(** A read's answer: [rr_value] is [PNone] for a key that is not there. *)
Record ReadResult := {
  rr_success : bool;
  rr_value : pyval;
  rr_commit_ts : Z;
  rr_error_code : option Z;
  rr_read_index : option Z
}.

Definition read_success (value : pyval) (commit_ts : Z) : ReadResult :=
  {| rr_success := true; rr_value := value; rr_commit_ts := commit_ts;
     rr_error_code := None; rr_read_index := None |}.
Definition read_failure (code : Z) : ReadResult :=
  {| rr_success := false; rr_value := PNone; rr_commit_ts := 0;
     rr_error_code := Some code; rr_read_index := None |}.
Definition read_locked : ReadResult := read_failure ErrorCode.ERR_LOCKED.

Definition is_not_leader (error_code : option Z) : bool :=
  match error_code with
  | Some c => (c =? ErrorCode.ERR_NOT_LEADER) || (c =? ErrorCode.ERR_LEADERSHIP_LOST)
  | None => false
  end.

Definition DATA_COMMANDS : list bytes := [CommandType.SET; CommandType.DELETE; CommandType.PREWRITE].

(** [v == z] and [z > v] for an integer [z].  A float is in ticks of a nanosecond. *)
Definition py_eq_int (v : pyval) (z : Z) : bool :=
  match v with
  | PFloat t => t =? z * 1000000000
  | _ => match as_int v with Ok z' => z' =? z | Raise _ => false end
  end.
Definition int_gt (z : Z) (v : pyval) : result bool :=
  match v with
  | PFloat t => Ok (z * 1000000000 >? t)
  | _ => let? z' := as_int v in Ok (z >? z')
  end.

Section commands.
Context `{Msgpack}.

Definition serialize_command (cmd_type : bytes) (kwargs : list (string * pyval)) : result bytes :=
  packb (PDict (("type"%string, PBytes cmd_type) :: kwargs)).

(** A command that cannot be read counts as one that adds rows.  The membership test is
    outside the [try]: a kind that cannot be hashed raises. *)
Definition writes_new_data (command : bytes) : result bool :=
  match (let? cmd := unpackb command in py_get cmd "type") with
  | Raise _ => Ok true
  | Ok (PList _) | Ok (PDict _) => Raise TypeError
  | Ok (PBytes kind) => Ok (bool_decide (kind ∈ DATA_COMMANDS))
  | Ok _ => Ok false
  end.
End commands.

Module MVCCStateMachine.
Section machine.
Context {E : Type} `{Engine E} `{Msgpack}.

Record t := { _storage : E; _last_applied_timestamp : Z }.

Definition with_storage (s : t) (e : E) : t :=
  {| _storage := e; _last_applied_timestamp := _last_applied_timestamp s |}.

(** [if timestamp > self._last_applied_timestamp: self._last_applied_timestamp = timestamp]. *)
Definition bump (timestamp : Z) : M t unit := λ s,
  (if timestamp >? _last_applied_timestamp s
   then {| _storage := _storage s; _last_applied_timestamp := timestamp |} else s, Ok tt).

Definition lift {A} (r : result A) : M t A := reads (λ _, r).
Definition on_storage {A} (f : E → result A) : M t A := reads (λ s, f (_storage s)).
Definition write_storage (f : E → result E) : M t unit :=
  updates (λ s, let? e := f (_storage s) in Ok (with_storage s e)).

Definition _apply_set (cmd : pyval) : M t ApplyResult :=
  let* key := lift (py_get cmd "key") in
  let* value := lift (py_get cmd "value") in
  let* last := reads (λ s, Ok (_last_applied_timestamp s)) in
  let* timestamp := lift (py_get_or cmd "timestamp" (PInt (last + 1))) in
  let* k := lift (as_bytes key) in
  let* ts := lift (as_int timestamp) in
  let* v := lift (py_bytes value) in
  write_storage (λ e, set e k v ts);;;
  let* start_ts := lift (py_get cmd "start_ts") in
  (if decide (start_ts = PNone) then ret tt
   else let* sts := lift (as_int start_ts) in
        write_storage (λ e, write_write_record e k sts ts));;;
  bump ts;;;
  ret (apply_success None).

Definition _apply_delete (cmd : pyval) : M t ApplyResult :=
  let* key := lift (py_get cmd "key") in
  let* last := reads (λ s, Ok (_last_applied_timestamp s)) in
  let* timestamp := lift (py_get_or cmd "timestamp" (PInt (last + 1))) in
  let* k := lift (as_bytes key) in
  let* ts := lift (as_int timestamp) in
  write_storage (λ e, delete e k ts);;;
  bump ts;;;
  ret (apply_success None).

Definition _apply_prewrite (now : Z) (cmd : pyval) : M t ApplyResult :=
  let* key := lift (py_get cmd "key") in
  let* value := lift (py_get cmd "value") in
  let* start_ts := lift (py_get cmd "start_ts") in
  let* primary_key := lift (py_get cmd "primary_key") in
  let* k := lift (as_bytes key) in
  let* lock := on_storage (λ e, get_newest_lock e k) in
  if (match lock with
      | Some l => bool_decide (lk_status l = PBytes LockStatus.LOCKED)
      | None => false
      end)
  then ret (apply_failure ErrorCode.ERR_LOCKED)
  else
  let* existing_write := on_storage (λ e, get_latest_write e k) in
  let* newer_write := lift (match existing_write with
                            | Some w => int_gt (wr_commit_ts w) start_ts
                            | None => Ok false
                            end) in
  if (newer_write : bool) then ret (apply_failure ErrorCode.ERR_WRITE_CONFLICT)
  else
  let* existing_version := on_storage (λ e, get_latest_version e k) in
  let* newer_version := lift (match existing_version with
                              | Some r => int_gt (mr_timestamp r) start_ts
                              | None => Ok false
                              end) in
  if (newer_version : bool) then ret (apply_failure ErrorCode.ERR_WRITE_CONFLICT)
  else
  let* pk := lift (py_bytes primary_key) in
  let* v := lift (py_bytes value) in
  let* sts := lift (as_int start_ts) in
  write_storage (λ e, put_lock e k sts LockStatus.LOCKED pk now v);;;
  ret (apply_success None).

Definition _apply_commit (cmd : pyval) : M t ApplyResult :=
  let* key := lift (py_get cmd "key") in
  let* start_ts := lift (py_get cmd "start_ts") in
  let* commit_ts := lift (py_get cmd "commit_ts") in
  let* k := lift (as_bytes key) in
  let* sts := lift (as_int start_ts) in
  let* lock := on_storage (λ e, get_lock e k sts) in
  match lock with
  | None =>
      let* newest := on_storage (λ e, get_newest_lock e k) in
      match newest with
      | None => ret (apply_failure ErrorCode.ERR_NO_LOCK)
      | Some _ => ret (apply_failure ErrorCode.ERR_TIMESTAMP_MISMATCH)
      end
  | Some lock =>
      if decide (lk_status lock ≠ PBytes LockStatus.LOCKED)
      then ret (apply_failure ErrorCode.ERR_LOCK_STATUS_INVALID)
      else
      let* cts := lift (as_int commit_ts) in
      let* v := lift (py_bytes (lk_value lock)) in
      write_storage (λ e, set e k v cts);;;
      write_storage (λ e, write_write_record e k sts cts);;;
      write_storage (λ e, remove_lock e k sts);;;
      bump cts;;;
      ret (apply_success None)
  end.

Definition _apply_rollback (cmd : pyval) : M t ApplyResult :=
  let* key := lift (py_get cmd "key") in
  let* start_ts := lift (py_get cmd "start_ts") in
  let* k := lift (as_bytes key) in
  let* sts := lift (as_int start_ts) in
  let* lock := on_storage (λ e, get_lock e k sts) in
  match lock with
  | None =>
      let* newest := on_storage (λ e, get_newest_lock e k) in
      match newest with
      | None => ret (apply_success None)
      | Some _ => ret (apply_failure ErrorCode.ERR_TIMESTAMP_MISMATCH)
      end
  | Some _ =>
      write_storage (λ e, remove_lock e k sts);;;
      ret (apply_success None)
  end.

Definition _apply_clean_lock (cmd : pyval) : M t ApplyResult :=
  let* key := lift (py_get cmd "key") in
  let* start_ts := lift (py_get cmd "start_ts") in
  let* k := lift (as_bytes key) in
  let* lock := on_storage (λ e, get_newest_lock e k) in
  match lock with
  | None => ret (apply_success None)
  | Some l =>
      (if bool_decide (start_ts = PNone) || py_eq_int start_ts (lk_start_ts l)
       then write_storage (λ e, remove_lock e k (lk_start_ts l))
       else ret tt);;;
      ret (apply_success None)
  end.

(** The dispatch of [apply], inside its [try]. *)
Definition dispatch (now : Z) (cmd : pyval) : M t ApplyResult :=
  let* cmd_type := lift (py_get cmd "type") in
  if decide (cmd_type = PBytes CommandType.SET) then _apply_set cmd
  else if decide (cmd_type = PBytes CommandType.DELETE) then _apply_delete cmd
  else if decide (cmd_type = PBytes CommandType.PREWRITE) then _apply_prewrite now cmd
  else if decide (cmd_type = PBytes CommandType.COMMIT) then _apply_commit cmd
  else if decide (cmd_type = PBytes CommandType.ROLLBACK) then _apply_rollback cmd
  else if decide (cmd_type = PBytes CommandType.CLEAN_LOCK) then _apply_clean_lock cmd
  else ret (apply_failure 1).

(** [apply]: whatever is raised becomes an apply error; what was written before the
    exception stays written. *)
Definition apply (now : Z) (command : bytes) (s : t) : t * ApplyResult :=
  match bind (lift (unpackb command)) (dispatch now) s with
  | (s', Ok r) => (s', r)
  | (s', Raise _) => (s', apply_failure 2)
  end.

(** *** Reads *)

Definition get (s : t) (key : bytes) (timestamp : option Z) : result ReadResult :=
  let? lock := get_newest_lock (_storage s) key in
  let read := 
    let read_timestamp := default (_last_applied_timestamp s) timestamp in
    let? version := get_version (_storage s) key read_timestamp in
    match version with
    | None => Ok (read_success PNone 0)
    | Some r => Ok (read_success (PBytes (mr_value r)) (mr_timestamp r))
    end in
  match lock, timestamp with
  | None, _ => read
  | Some _, None => Ok read_locked
  | Some l, Some ts =>
      if lk_start_ts l =? ts then Ok (read_success (lk_value l) 0)
      else if lk_start_ts l <? ts then Ok read_locked
      else read
  end.

(** The loop over [iter_locks]: the rows, with the reader's own intents put in. *)
Fixpoint scan_locks (start_key end_key : bytes) (timestamp : option Z)
    (rows : gmap bytes (pyval * Z)) (locks : list (bytes * Lock))
    : result (gmap bytes (pyval * Z)) :=
  match locks with
  | [] => Ok rows
  | (key, lock) :: locks =>
      if negb (in_range start_key key end_key)
      then scan_locks start_key end_key timestamp rows locks
      else
      let blocked := match timestamp with
                     | None => true
                     | Some ts => lk_start_ts lock <? ts
                     end in
      if (blocked : bool) then Raise (ScanRefused ErrorCode.ERR_LOCKED (Some key) None)
      else
      let rows := match timestamp with
                  | Some ts => if lk_start_ts lock =? ts
                               then <[key := (lk_value lock, 0)]> rows else rows
                  | None => rows
                  end in
      scan_locks start_key end_key timestamp rows locks
  end.

Definition item_le (a b : bytes * (pyval * Z)) : Prop := ble a.1 b.1 = true.
#[global] Instance item_le_dec : RelDecision item_le.
Proof. intros a b. unfold item_le. apply _. Defined.

Definition scan_versions (s : t) (start_key end_key : bytes) (timestamp : option Z)
    : result (list (bytes * pyval * Z)) :=
  let read_timestamp := default (_last_applied_timestamp s) timestamp in
  let? versions := MVCCStorage.scan_versions (_storage s) start_key end_key read_timestamp in
  let rows : gmap bytes (pyval * Z) :=
    foldl (λ m r, <[r.1.1 := (PBytes r.1.2, r.2)]> m) ∅ versions in
  let? locks := iter_locks (_storage s) in
  let? rows := scan_locks start_key end_key timestamp rows locks in
  Ok (map (λ i, (i.1, i.2.1, i.2.2)) (merge_sort item_le (map_to_list rows))).

Definition scan (s : t) (start_key end_key : bytes) (timestamp : option Z)
    : result (list (bytes * pyval)) :=
  let? rows := scan_versions s start_key end_key timestamp in
  Ok (map fst rows).

Definition get_lock_status (s : t) (key : bytes) : result (option Lock) :=
  get_newest_lock (_storage s) key.

Definition get_write_record (s : t) (key : bytes) : result (option WriteRecord) :=
  get_latest_write (_storage s) key.

(** *** Snapshots *)

Definition snapshot (s : t) : result bytes :=
  let? storage := dump (_storage s) in
  packb (PDict [("ts"%string, PInt (_last_applied_timestamp s)); ("storage"%string, PBytes storage)]).

Definition load_storage (data : bytes) : M t unit := λ s,
  let '(e, r) := load data (_storage s) in (with_storage s e, r).

Definition restore (data : bytes) : M t unit :=
  match data with
  | [] =>
      load_storage [];;;
      (λ s, ({| _storage := _storage s; _last_applied_timestamp := 0 |}, Ok tt))
  | _ =>
      let* record := lift (unpackb data) in
      let* storage := lift (py_index record "storage") in
      let* blob := lift (as_bytes storage) in
      load_storage blob;;;
      let* ts := lift (py_index record "ts") in
      let* z := lift (as_int ts) in
      (λ s, ({| _storage := _storage s; _last_applied_timestamp := z |}, Ok tt))
  end.

End machine.
Arguments t : clear implicits.
End MVCCStateMachine.
Import MVCCStateMachine.

Abbreviation mk e ts := {| _storage := e; _last_applied_timestamp := ts |}.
┄┄┄┄┄┄
## Try it
Please transcribe exactly the lines above from the line that has "Definition writes_new_data (command" up to and including the line that has "e; _last_applied_timestamp := _last_applied_timestamp"; no other line belongs in the answer.

## Response to the task
Definition writes_new_data (command : bytes) : result bool :=
  match (let? cmd := unpackb command in py_get cmd "type") with
  | Raise _ => Ok true
  | Ok (PList _) | Ok (PDict _) => Raise TypeError
  | Ok (PBytes kind) => Ok (bool_decide (kind ∈ DATA_COMMANDS))
  | Ok _ => Ok false
  end.
End commands.

Module MVCCStateMachine.
Section machine.
Context {E : Type} `{Engine E} `{Msgpack}.

Record t := { _storage : E; _last_applied_timestamp : Z }.

Definition with_storage (s : t) (e : E) : t :=
  {| _storage := e; _last_applied_timestamp := _last_applied_timestamp s |}.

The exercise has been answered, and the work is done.